» AIM OF THE TASK
Below are the records. Retype exactly the lines between the lines holding "(* ===== verification/TopicMap.v ===== *)" and "m_map : gmap string Z;", inclusive.

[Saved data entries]
┌────────

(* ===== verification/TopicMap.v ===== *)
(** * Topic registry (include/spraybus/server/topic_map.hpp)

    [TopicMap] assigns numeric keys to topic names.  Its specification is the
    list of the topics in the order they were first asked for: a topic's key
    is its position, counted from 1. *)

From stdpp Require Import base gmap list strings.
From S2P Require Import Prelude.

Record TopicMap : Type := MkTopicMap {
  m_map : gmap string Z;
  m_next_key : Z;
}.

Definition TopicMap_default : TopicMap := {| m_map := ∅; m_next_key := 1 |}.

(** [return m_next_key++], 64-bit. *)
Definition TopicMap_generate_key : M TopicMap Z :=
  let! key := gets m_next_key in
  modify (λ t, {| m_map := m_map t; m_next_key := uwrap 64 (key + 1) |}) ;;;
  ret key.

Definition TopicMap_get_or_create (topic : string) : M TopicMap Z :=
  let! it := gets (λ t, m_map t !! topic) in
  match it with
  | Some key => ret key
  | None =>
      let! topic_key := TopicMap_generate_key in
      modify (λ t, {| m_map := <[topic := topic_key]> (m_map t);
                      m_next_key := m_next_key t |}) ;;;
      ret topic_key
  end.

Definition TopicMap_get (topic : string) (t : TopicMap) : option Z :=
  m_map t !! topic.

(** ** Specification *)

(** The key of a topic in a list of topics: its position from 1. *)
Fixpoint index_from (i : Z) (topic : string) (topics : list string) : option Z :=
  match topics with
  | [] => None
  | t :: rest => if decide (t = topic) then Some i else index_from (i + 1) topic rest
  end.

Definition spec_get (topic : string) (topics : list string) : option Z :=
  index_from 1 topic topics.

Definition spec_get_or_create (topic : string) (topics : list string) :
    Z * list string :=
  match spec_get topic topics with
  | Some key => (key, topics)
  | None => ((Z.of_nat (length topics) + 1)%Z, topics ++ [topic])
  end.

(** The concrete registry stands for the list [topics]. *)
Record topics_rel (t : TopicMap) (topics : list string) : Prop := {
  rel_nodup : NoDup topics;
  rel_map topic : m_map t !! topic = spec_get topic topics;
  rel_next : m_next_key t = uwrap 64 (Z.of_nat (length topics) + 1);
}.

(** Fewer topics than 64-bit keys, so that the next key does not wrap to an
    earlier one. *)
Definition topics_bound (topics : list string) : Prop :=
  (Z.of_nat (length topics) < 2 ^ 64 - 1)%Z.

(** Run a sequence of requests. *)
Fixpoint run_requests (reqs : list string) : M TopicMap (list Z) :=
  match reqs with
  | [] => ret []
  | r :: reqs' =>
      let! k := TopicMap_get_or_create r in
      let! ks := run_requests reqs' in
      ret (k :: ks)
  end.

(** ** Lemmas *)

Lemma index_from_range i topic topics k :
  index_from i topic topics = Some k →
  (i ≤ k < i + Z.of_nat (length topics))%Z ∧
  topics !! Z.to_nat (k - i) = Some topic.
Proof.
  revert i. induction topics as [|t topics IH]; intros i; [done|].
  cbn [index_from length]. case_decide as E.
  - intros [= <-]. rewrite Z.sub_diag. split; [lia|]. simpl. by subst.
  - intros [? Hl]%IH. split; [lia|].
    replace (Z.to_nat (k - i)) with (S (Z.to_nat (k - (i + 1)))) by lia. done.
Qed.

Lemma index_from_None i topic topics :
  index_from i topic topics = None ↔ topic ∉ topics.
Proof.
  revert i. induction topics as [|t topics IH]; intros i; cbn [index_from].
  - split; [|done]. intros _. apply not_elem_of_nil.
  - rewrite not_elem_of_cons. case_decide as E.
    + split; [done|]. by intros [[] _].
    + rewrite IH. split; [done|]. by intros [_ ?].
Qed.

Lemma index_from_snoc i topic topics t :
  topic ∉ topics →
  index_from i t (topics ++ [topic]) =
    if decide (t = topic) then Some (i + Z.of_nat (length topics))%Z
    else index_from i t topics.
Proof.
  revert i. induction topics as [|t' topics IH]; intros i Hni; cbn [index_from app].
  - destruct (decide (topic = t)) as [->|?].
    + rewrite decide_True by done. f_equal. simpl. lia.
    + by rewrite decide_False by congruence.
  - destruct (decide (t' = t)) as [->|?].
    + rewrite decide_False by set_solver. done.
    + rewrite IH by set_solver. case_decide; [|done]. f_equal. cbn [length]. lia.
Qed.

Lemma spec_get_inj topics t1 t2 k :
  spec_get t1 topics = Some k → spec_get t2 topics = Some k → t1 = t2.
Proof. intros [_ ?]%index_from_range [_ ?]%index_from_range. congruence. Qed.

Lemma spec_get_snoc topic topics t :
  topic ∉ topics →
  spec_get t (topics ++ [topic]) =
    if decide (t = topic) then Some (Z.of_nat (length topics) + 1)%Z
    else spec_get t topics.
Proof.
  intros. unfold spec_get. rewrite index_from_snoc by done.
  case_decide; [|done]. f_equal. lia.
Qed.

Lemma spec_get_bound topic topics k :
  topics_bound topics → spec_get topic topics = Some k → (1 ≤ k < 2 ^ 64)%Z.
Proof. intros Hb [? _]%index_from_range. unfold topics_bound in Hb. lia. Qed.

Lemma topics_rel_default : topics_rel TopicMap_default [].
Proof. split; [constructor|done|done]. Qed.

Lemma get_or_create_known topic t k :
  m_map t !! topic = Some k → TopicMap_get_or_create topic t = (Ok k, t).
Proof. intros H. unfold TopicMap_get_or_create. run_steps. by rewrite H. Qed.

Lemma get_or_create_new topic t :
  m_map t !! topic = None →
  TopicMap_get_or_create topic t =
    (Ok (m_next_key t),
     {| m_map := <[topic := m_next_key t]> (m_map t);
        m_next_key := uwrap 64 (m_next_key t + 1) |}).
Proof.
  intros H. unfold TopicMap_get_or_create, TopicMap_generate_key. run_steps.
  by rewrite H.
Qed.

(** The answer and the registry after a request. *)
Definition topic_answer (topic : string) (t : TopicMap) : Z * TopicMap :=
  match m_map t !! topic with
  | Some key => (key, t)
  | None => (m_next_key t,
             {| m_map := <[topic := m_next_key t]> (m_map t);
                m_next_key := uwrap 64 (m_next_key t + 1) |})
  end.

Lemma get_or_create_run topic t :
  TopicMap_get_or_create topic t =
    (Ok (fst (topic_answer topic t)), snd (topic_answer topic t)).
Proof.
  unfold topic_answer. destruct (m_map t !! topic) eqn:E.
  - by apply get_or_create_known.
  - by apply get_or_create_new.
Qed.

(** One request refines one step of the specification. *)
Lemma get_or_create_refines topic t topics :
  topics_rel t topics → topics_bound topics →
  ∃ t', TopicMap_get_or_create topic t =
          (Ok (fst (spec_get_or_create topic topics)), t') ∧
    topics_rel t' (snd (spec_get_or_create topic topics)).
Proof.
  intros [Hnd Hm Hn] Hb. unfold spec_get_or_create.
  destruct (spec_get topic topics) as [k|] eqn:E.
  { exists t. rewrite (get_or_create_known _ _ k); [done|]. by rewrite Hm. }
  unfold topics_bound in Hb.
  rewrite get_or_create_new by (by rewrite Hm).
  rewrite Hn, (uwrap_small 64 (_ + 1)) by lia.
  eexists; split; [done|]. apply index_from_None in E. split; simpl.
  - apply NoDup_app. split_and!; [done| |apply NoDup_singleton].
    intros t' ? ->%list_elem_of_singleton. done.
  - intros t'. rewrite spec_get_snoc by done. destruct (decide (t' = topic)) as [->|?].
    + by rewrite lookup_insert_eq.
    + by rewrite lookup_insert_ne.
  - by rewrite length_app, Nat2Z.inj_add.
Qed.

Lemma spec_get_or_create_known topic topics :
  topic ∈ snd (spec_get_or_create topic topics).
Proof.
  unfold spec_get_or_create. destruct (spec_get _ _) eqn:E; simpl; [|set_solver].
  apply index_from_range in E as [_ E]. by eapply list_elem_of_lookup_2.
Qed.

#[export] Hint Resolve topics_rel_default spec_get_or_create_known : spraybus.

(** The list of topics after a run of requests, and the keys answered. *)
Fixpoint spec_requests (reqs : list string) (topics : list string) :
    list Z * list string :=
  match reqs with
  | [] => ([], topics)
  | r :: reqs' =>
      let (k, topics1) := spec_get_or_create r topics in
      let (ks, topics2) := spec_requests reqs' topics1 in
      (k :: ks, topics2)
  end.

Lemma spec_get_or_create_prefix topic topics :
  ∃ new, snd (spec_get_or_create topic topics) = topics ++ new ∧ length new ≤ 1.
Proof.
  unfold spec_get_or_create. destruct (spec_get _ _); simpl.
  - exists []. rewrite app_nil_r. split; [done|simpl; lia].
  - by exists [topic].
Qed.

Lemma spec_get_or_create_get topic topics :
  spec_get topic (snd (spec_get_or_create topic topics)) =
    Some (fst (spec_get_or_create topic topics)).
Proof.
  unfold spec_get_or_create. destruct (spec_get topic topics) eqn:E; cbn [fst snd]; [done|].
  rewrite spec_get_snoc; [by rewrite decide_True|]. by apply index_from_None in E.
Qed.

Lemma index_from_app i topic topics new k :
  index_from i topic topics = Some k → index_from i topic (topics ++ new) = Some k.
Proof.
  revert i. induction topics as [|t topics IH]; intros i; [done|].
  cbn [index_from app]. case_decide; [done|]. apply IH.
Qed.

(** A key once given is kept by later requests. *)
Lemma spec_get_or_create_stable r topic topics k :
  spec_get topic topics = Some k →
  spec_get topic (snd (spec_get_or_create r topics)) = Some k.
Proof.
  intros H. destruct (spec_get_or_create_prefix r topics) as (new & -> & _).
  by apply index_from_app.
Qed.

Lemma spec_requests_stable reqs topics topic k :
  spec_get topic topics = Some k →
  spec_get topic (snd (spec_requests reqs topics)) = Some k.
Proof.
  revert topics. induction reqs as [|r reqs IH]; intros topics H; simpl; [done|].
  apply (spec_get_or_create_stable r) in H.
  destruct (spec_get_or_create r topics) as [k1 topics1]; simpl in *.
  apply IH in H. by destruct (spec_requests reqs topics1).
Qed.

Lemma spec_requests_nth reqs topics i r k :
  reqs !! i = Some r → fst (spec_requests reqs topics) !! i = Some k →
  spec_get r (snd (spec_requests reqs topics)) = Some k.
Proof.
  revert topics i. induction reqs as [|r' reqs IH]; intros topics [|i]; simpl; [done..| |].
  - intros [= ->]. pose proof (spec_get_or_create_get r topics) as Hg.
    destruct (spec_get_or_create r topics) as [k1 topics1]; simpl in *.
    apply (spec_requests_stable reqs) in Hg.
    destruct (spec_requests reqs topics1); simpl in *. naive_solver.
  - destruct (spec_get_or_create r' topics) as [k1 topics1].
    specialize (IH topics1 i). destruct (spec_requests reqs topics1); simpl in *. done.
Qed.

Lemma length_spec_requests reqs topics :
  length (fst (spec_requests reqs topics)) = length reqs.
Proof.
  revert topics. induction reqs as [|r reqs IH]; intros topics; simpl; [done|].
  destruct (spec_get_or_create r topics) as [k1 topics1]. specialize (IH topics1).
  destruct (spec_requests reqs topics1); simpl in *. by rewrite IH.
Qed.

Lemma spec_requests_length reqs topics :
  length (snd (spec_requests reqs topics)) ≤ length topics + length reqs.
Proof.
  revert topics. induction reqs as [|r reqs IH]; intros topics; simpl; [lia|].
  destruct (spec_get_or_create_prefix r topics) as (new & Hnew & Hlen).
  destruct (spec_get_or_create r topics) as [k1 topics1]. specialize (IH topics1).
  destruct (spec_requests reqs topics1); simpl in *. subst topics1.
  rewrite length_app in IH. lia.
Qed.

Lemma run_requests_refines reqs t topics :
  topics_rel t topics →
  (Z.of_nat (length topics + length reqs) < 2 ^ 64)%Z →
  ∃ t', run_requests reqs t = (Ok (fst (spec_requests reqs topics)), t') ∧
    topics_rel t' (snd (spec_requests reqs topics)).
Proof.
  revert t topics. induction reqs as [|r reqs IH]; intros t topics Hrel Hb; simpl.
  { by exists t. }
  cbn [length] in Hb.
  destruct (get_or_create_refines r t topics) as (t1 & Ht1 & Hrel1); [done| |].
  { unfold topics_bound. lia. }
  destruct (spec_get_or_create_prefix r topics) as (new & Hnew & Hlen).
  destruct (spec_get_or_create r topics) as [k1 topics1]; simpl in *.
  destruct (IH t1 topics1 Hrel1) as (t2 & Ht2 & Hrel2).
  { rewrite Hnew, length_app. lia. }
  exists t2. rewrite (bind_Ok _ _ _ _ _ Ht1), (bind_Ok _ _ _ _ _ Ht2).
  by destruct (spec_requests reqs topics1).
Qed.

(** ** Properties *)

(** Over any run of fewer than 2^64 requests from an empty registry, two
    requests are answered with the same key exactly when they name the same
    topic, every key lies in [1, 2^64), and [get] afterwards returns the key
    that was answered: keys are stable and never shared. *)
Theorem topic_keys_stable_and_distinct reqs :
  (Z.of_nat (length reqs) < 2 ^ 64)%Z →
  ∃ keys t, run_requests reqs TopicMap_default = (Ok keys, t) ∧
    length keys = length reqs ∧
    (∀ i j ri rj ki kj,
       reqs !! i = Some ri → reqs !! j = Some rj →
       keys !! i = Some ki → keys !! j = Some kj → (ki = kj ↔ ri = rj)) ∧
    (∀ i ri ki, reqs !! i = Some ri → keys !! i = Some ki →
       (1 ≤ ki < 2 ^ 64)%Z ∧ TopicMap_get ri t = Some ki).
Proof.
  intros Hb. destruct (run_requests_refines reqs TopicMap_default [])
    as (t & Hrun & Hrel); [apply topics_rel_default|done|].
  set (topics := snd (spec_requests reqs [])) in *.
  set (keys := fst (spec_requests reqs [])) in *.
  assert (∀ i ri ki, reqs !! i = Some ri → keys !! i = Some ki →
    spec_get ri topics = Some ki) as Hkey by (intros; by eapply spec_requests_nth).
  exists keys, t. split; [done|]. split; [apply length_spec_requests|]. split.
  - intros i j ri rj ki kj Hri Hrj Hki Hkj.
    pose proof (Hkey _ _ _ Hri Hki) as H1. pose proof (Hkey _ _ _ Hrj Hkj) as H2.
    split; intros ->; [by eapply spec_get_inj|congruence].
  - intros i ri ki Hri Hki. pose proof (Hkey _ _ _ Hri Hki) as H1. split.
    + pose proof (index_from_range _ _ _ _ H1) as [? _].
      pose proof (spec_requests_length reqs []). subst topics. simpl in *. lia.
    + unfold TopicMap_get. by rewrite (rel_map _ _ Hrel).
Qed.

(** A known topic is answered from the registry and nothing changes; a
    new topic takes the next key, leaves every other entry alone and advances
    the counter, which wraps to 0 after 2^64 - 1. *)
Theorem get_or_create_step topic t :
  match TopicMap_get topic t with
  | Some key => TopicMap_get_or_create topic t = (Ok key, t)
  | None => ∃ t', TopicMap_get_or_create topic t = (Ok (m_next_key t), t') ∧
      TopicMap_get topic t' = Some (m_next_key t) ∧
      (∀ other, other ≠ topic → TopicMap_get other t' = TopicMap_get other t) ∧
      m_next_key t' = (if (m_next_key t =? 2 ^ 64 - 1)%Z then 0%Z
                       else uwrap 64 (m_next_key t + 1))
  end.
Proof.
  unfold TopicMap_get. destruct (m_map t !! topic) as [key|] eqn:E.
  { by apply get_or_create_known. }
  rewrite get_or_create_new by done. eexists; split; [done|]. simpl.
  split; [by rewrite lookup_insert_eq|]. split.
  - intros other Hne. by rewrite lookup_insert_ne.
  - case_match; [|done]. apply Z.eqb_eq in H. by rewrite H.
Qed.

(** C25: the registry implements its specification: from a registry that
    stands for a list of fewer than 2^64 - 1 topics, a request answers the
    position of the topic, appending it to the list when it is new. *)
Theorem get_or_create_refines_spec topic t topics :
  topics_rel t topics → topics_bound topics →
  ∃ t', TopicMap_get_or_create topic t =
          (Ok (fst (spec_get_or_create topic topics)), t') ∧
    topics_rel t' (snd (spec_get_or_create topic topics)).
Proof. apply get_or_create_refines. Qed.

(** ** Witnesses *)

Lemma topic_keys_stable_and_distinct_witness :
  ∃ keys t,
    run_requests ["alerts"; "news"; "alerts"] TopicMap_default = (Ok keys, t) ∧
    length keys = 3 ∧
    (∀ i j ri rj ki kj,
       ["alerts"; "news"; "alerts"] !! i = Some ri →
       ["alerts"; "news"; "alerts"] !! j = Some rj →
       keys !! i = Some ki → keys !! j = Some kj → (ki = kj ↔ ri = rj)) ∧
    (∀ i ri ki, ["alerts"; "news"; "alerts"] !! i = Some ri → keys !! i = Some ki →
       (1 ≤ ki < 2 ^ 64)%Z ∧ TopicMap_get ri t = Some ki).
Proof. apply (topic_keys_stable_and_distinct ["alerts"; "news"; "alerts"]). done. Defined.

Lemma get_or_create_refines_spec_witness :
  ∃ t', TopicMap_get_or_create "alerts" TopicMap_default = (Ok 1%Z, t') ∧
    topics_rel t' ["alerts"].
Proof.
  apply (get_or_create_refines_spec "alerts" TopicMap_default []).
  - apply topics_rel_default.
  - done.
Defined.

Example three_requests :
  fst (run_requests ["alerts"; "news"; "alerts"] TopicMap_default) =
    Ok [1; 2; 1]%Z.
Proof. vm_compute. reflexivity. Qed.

└────────
┌────────

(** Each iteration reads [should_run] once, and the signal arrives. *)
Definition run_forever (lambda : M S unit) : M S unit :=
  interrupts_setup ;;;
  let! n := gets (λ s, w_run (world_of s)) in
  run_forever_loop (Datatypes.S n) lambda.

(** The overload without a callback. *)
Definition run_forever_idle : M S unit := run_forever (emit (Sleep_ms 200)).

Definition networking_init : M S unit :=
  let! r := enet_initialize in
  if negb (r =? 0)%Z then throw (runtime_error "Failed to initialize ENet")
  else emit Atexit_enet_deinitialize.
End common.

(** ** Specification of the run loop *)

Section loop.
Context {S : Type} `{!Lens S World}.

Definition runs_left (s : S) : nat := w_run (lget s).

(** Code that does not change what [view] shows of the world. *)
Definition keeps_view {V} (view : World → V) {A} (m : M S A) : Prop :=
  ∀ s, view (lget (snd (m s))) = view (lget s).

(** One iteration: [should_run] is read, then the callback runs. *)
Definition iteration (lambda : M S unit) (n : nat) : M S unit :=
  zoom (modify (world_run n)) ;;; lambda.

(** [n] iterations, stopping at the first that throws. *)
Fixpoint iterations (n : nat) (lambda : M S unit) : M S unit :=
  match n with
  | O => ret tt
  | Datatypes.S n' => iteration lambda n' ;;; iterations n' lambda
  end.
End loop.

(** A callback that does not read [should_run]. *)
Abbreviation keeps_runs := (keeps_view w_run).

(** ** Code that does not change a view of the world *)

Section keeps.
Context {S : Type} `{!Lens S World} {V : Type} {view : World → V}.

└────────

» ANSWER TO THE PROBLEM
(* ===== verification/TopicMap.v ===== *)
(** * Topic registry (include/spraybus/server/topic_map.hpp)

    [TopicMap] assigns numeric keys to topic names.  Its specification is the
    list of the topics in the order they were first asked for: a topic's key
    is its position, counted from 1. *)

From stdpp Require Import base gmap list strings.
From S2P Require Import Prelude.

Record TopicMap : Type := MkTopicMap {
  m_map : gmap string Z;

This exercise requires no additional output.